#### PROMPT
Quote exactly and only this range of lines in the data below: the line that holds "active has its" to the line that holds "v_leases : gmap string LeaseSlot;", both included.

#### Extracted data entries
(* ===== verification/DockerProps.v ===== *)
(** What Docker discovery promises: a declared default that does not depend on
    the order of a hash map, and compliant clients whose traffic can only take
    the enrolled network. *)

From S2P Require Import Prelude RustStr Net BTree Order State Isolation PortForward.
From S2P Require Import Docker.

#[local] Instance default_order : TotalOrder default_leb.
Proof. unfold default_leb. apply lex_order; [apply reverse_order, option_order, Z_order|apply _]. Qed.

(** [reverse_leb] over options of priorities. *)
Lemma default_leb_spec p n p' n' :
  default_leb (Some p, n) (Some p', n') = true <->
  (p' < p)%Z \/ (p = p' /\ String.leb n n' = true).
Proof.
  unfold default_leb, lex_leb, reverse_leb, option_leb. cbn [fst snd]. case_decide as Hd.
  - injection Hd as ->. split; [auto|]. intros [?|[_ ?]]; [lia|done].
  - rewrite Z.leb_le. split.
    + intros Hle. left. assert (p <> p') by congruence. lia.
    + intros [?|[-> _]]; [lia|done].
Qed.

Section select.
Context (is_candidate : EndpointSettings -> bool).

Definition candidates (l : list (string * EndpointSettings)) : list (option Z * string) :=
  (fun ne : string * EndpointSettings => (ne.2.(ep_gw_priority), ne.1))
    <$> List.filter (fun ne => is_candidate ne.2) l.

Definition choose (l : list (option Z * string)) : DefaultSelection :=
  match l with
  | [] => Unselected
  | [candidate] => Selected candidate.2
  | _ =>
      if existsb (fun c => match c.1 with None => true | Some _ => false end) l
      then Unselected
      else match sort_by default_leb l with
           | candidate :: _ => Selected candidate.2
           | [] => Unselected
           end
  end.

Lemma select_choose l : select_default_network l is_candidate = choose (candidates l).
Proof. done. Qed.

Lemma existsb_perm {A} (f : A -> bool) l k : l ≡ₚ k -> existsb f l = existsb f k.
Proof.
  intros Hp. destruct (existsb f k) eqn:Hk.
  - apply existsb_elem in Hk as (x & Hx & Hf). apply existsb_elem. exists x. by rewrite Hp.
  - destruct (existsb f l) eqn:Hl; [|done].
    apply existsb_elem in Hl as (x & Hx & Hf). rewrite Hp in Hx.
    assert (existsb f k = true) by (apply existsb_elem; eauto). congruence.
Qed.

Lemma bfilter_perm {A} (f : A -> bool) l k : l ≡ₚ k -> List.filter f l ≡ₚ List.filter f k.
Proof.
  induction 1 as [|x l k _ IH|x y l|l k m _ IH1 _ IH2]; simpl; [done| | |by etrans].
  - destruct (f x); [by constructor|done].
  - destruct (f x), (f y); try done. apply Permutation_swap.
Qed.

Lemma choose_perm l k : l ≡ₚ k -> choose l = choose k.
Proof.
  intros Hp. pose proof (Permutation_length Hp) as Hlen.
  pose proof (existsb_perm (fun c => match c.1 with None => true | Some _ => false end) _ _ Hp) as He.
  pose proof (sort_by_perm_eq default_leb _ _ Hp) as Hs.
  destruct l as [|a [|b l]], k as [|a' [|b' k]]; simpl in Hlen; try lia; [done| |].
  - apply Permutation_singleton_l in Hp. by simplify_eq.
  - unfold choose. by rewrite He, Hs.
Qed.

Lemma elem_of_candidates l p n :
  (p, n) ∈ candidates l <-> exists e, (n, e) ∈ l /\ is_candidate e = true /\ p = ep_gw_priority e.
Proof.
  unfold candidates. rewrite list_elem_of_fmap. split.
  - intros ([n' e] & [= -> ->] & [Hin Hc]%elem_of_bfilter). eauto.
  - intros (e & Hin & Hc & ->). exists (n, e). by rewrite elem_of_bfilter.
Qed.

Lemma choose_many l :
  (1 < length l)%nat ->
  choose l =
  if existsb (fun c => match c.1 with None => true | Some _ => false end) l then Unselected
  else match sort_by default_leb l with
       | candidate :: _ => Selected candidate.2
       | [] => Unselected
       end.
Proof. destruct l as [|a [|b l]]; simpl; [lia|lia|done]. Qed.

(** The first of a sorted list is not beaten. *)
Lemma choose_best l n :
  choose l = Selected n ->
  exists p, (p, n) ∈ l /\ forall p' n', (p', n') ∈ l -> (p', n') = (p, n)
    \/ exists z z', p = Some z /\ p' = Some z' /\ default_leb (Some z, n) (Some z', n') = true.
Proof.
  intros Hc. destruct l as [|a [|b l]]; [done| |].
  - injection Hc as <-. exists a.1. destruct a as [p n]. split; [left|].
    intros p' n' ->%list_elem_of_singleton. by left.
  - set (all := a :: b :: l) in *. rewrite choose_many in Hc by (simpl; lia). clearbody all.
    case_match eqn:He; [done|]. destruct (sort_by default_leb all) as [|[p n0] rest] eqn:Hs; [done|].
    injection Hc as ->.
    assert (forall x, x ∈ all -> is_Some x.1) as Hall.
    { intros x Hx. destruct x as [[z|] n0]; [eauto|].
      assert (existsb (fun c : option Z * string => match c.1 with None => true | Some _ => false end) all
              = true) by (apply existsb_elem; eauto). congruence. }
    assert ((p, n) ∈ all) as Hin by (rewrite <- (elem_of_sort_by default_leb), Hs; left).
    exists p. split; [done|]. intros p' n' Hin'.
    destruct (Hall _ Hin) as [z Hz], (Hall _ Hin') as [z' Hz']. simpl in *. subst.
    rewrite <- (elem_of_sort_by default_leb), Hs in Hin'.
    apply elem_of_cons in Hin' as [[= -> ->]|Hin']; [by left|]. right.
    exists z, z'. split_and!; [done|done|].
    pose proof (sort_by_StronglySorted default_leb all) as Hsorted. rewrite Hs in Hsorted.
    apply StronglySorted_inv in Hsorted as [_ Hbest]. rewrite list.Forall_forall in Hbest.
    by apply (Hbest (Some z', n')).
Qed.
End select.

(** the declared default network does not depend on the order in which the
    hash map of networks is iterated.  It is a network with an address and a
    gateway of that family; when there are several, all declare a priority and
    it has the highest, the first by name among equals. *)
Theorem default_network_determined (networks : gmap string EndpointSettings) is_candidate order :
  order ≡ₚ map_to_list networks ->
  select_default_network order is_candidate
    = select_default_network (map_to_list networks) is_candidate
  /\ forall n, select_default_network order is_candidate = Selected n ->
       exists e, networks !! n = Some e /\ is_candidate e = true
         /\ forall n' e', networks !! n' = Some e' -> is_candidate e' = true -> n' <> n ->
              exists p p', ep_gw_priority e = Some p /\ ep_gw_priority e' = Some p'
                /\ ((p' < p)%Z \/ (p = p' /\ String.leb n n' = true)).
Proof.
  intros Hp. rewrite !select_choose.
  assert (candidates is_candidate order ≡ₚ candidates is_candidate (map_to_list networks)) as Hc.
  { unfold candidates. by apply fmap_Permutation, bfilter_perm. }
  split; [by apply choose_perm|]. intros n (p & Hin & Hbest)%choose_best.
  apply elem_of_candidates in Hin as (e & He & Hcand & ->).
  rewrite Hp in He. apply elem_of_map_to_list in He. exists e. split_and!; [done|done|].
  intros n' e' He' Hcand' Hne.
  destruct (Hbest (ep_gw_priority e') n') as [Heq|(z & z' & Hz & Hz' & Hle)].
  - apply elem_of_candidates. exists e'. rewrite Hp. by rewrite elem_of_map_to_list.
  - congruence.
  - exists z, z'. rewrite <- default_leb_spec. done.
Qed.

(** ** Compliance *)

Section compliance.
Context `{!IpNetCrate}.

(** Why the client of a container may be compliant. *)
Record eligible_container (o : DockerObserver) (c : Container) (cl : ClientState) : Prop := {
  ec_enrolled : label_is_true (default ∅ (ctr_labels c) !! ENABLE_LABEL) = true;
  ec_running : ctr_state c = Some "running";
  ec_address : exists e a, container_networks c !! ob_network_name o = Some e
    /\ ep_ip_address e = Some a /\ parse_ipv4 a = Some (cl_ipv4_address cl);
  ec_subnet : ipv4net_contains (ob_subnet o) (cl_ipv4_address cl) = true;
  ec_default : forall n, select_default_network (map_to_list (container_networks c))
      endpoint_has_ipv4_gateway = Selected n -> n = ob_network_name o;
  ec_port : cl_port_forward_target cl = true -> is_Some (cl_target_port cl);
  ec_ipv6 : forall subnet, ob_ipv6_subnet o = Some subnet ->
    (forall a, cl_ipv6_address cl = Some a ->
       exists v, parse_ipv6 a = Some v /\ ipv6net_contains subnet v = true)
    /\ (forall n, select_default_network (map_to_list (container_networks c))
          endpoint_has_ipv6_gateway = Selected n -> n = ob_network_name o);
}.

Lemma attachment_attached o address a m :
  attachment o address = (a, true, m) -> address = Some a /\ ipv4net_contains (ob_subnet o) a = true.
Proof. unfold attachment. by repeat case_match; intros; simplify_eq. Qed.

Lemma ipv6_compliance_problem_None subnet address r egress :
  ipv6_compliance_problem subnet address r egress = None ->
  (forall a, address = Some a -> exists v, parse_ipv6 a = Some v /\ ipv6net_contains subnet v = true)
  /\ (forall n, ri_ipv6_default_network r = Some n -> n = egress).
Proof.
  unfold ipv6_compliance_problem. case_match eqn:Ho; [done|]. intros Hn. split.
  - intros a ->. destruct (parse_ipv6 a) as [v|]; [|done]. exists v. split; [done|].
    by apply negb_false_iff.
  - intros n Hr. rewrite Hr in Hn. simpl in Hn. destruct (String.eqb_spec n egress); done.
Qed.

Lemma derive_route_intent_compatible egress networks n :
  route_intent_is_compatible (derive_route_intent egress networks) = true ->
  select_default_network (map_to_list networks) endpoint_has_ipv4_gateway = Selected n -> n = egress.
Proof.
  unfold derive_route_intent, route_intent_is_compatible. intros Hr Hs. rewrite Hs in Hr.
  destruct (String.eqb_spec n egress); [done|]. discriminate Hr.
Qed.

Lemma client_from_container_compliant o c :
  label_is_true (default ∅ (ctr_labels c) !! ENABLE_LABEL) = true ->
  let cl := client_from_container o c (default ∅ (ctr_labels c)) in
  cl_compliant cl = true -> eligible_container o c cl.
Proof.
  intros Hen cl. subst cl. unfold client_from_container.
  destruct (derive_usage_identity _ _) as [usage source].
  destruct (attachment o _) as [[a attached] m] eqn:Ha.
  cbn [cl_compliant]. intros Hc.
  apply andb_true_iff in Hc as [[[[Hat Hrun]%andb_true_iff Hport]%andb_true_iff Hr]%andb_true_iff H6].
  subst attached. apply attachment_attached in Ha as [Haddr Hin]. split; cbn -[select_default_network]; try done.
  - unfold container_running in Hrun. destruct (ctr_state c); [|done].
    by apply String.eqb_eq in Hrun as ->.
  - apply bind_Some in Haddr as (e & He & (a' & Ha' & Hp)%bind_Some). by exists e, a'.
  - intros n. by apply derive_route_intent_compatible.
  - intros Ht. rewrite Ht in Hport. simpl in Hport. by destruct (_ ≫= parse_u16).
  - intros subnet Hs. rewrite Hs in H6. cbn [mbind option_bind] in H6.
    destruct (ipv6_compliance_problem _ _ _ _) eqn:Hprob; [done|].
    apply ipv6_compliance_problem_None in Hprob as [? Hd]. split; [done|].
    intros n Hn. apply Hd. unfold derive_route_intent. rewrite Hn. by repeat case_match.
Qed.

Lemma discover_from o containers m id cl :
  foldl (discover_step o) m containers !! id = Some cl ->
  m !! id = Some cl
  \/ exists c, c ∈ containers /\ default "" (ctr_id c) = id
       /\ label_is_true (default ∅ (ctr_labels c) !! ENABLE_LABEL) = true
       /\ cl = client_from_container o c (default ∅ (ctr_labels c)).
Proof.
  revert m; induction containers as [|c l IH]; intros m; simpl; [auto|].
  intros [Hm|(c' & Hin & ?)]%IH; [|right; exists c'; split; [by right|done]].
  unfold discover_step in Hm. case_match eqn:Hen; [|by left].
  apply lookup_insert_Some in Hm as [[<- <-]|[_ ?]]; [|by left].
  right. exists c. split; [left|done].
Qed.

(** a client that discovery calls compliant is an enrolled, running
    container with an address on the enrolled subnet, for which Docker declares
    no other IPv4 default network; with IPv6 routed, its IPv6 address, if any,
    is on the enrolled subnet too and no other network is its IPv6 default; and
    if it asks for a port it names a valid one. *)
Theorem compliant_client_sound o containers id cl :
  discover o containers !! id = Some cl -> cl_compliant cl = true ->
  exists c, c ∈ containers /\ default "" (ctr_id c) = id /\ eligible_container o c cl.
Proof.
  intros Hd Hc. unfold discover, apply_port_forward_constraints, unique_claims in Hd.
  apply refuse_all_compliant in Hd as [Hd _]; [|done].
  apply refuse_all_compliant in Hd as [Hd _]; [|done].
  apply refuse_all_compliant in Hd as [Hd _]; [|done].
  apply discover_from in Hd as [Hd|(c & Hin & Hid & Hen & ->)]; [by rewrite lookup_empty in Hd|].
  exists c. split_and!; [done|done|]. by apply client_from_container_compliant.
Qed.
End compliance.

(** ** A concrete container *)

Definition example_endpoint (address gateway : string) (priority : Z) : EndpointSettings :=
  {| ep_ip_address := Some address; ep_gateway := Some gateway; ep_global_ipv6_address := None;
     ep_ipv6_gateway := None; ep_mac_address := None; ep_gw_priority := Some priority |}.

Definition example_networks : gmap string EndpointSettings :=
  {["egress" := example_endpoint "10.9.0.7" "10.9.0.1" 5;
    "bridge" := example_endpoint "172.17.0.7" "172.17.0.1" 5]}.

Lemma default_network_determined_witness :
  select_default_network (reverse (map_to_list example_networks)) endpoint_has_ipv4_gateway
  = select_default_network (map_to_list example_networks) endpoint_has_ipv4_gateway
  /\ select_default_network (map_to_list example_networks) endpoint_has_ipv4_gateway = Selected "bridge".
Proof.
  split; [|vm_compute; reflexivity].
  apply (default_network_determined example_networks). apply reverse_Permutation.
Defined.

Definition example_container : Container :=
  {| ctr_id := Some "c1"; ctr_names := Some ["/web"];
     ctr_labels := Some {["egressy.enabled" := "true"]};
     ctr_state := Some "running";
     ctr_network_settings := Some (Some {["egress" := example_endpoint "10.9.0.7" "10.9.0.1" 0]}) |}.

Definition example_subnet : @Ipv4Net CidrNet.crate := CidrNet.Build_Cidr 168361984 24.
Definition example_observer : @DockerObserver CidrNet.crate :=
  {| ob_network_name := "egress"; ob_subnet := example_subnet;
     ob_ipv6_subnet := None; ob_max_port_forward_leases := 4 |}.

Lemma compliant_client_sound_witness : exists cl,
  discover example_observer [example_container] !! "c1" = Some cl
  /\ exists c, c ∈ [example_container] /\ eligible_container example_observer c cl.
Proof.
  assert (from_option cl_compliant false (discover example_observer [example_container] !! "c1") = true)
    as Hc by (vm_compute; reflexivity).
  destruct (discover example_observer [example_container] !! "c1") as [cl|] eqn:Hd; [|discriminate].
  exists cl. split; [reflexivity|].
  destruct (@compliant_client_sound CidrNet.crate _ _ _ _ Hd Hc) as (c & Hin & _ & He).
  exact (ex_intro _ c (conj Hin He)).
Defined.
--
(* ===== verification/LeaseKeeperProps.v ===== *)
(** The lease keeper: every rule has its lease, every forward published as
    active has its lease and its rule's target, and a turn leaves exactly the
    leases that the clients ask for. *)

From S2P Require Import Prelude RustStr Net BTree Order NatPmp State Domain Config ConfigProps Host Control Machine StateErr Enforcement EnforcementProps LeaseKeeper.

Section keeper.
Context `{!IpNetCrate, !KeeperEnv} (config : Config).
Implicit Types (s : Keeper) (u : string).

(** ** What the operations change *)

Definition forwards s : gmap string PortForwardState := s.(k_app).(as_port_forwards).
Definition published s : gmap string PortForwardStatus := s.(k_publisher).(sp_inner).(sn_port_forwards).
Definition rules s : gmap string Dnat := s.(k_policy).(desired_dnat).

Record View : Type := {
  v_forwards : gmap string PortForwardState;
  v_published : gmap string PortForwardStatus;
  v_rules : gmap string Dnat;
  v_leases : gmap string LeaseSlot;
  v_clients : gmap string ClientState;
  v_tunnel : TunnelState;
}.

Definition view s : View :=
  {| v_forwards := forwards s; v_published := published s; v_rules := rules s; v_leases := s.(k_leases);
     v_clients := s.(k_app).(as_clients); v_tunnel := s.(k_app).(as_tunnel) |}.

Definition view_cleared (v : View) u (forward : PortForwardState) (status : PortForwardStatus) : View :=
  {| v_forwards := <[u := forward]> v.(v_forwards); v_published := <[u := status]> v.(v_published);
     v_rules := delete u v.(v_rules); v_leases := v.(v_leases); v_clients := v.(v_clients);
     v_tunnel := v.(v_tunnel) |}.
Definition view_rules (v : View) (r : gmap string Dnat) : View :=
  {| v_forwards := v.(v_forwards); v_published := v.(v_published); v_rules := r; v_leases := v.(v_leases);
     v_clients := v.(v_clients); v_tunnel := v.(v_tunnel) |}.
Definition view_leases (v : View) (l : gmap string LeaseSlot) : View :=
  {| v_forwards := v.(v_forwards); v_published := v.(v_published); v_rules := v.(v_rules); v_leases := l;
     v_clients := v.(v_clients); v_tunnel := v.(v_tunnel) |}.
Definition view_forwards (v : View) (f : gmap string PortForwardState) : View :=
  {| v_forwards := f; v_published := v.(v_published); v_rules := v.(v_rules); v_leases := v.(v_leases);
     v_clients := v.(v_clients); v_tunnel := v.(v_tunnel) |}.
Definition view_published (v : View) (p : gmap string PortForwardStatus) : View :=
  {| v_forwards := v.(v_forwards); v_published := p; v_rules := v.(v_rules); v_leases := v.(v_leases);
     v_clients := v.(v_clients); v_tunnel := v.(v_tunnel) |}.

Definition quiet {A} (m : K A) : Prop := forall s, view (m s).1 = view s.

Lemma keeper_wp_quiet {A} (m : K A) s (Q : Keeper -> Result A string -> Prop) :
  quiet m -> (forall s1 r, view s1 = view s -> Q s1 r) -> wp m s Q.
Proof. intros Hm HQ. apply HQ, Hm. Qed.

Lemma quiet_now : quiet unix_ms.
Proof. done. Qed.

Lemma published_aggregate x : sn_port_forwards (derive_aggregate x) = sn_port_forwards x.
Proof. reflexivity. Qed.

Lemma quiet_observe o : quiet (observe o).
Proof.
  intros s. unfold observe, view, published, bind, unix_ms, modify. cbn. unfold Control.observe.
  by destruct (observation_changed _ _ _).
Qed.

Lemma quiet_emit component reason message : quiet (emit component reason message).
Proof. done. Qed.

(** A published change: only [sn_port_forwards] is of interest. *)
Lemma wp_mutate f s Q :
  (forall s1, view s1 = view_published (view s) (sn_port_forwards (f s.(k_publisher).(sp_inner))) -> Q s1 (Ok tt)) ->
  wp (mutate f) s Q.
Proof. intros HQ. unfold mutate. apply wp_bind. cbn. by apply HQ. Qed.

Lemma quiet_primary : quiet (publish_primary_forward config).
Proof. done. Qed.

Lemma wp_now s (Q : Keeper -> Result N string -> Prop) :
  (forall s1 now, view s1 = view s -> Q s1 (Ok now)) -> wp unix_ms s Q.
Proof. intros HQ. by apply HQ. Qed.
...
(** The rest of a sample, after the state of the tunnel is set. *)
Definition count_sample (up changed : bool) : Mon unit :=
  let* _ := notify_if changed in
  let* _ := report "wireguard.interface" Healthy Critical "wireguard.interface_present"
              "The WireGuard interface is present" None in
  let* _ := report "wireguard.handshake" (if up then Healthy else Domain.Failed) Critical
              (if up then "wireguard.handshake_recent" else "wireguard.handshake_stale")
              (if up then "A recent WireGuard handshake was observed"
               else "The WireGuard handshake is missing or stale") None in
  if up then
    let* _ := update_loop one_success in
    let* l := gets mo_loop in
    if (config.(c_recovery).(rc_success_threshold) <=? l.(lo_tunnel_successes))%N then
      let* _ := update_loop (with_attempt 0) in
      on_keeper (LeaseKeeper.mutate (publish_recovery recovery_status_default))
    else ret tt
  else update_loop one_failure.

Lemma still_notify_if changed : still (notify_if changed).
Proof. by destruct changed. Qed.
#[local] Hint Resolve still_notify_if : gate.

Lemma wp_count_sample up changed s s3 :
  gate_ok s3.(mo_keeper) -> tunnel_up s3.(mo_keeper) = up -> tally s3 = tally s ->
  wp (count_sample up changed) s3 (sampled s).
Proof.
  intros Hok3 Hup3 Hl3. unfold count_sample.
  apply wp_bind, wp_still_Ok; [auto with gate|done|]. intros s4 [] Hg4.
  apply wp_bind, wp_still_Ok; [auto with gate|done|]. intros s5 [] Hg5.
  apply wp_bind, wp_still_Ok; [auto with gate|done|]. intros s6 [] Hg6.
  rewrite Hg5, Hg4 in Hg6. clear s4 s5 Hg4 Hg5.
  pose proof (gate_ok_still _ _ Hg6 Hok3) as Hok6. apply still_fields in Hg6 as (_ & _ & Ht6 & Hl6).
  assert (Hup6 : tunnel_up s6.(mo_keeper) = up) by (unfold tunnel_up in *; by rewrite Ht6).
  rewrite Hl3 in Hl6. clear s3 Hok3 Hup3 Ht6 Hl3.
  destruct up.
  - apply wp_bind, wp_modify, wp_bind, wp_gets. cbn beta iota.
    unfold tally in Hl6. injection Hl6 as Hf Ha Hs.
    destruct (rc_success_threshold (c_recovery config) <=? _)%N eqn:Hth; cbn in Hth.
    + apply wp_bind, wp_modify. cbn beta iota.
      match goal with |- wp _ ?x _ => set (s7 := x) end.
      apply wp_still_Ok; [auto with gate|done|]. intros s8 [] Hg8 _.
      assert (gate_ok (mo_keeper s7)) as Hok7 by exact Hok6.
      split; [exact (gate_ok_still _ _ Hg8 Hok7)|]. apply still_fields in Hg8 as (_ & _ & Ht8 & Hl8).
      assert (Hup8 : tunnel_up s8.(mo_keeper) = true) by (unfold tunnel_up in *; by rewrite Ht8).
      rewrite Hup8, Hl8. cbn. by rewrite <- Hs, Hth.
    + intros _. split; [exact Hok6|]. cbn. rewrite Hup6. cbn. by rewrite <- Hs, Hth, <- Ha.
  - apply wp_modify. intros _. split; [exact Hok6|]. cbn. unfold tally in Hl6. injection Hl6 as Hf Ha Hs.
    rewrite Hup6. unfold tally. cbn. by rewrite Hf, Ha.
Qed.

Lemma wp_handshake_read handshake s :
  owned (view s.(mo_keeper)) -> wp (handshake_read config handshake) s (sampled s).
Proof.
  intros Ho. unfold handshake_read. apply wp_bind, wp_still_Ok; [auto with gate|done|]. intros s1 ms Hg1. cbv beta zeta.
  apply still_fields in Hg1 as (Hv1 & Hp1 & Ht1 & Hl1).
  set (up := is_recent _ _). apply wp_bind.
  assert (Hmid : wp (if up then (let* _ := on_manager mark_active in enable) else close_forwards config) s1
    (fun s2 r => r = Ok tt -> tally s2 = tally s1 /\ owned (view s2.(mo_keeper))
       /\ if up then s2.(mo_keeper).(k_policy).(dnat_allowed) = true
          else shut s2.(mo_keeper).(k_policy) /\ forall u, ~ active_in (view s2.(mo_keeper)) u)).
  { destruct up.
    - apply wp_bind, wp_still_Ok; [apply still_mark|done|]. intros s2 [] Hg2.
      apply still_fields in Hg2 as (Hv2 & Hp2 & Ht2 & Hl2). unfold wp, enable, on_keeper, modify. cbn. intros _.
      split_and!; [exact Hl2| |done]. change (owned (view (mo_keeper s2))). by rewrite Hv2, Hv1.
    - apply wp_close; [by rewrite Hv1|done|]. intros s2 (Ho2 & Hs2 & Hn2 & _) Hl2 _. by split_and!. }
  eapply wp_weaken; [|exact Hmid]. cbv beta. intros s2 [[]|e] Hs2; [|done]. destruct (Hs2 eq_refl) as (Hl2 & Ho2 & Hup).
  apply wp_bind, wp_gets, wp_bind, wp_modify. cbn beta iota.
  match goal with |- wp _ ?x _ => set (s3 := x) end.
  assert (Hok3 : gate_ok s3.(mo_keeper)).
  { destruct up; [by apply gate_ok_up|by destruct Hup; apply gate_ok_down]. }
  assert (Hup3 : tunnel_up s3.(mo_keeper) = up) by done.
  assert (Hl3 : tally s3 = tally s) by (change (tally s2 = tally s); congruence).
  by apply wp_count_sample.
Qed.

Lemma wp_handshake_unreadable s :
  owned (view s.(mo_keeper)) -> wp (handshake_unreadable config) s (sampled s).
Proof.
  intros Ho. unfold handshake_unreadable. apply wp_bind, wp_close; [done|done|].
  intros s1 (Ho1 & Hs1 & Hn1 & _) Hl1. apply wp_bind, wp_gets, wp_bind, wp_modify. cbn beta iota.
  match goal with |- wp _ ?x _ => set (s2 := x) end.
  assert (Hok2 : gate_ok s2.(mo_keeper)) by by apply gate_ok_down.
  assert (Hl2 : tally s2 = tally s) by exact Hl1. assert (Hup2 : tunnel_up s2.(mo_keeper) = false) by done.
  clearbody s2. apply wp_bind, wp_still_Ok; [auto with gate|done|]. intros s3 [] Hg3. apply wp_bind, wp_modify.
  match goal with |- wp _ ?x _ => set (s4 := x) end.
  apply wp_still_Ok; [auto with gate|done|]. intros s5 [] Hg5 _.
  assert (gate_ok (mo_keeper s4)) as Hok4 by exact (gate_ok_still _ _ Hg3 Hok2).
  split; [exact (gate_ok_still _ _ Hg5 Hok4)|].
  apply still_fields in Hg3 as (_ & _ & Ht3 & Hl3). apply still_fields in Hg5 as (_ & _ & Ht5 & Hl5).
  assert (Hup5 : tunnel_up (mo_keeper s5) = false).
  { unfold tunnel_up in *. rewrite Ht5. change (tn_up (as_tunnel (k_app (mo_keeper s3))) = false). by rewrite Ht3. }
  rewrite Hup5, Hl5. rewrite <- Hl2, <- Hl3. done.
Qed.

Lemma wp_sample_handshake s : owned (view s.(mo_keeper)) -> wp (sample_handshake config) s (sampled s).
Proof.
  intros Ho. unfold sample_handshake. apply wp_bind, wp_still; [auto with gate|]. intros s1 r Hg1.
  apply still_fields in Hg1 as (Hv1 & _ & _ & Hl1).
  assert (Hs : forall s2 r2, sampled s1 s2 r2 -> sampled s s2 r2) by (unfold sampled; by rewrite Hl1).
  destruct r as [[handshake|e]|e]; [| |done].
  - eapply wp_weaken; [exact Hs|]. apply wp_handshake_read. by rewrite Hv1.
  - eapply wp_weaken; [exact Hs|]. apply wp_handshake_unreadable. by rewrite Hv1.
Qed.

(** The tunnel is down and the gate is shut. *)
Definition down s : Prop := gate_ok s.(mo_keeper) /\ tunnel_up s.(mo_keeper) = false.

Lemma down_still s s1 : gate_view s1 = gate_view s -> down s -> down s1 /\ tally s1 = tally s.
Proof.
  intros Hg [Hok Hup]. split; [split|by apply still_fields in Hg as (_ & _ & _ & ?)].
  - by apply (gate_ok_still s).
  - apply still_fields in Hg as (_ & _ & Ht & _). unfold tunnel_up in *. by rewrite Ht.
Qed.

#### ANSWER
    active has its lease and its rule's target, and a turn leaves exactly the
    leases that the clients ask for. *)

From S2P Require Import Prelude RustStr Net BTree Order NatPmp State Domain Config ConfigProps Host Control Machine StateErr Enforcement EnforcementProps LeaseKeeper.

Section keeper.
Context `{!IpNetCrate, !KeeperEnv} (config : Config).
Implicit Types (s : Keeper) (u : string).

(** ** What the operations change *)

Definition forwards s : gmap string PortForwardState := s.(k_app).(as_port_forwards).
Definition published s : gmap string PortForwardStatus := s.(k_publisher).(sp_inner).(sn_port_forwards).
Definition rules s : gmap string Dnat := s.(k_policy).(desired_dnat).

Record View : Type := {
  v_forwards : gmap string PortForwardState;
  v_published : gmap string PortForwardStatus;
  v_rules : gmap string Dnat;
  v_leases : gmap string LeaseSlot;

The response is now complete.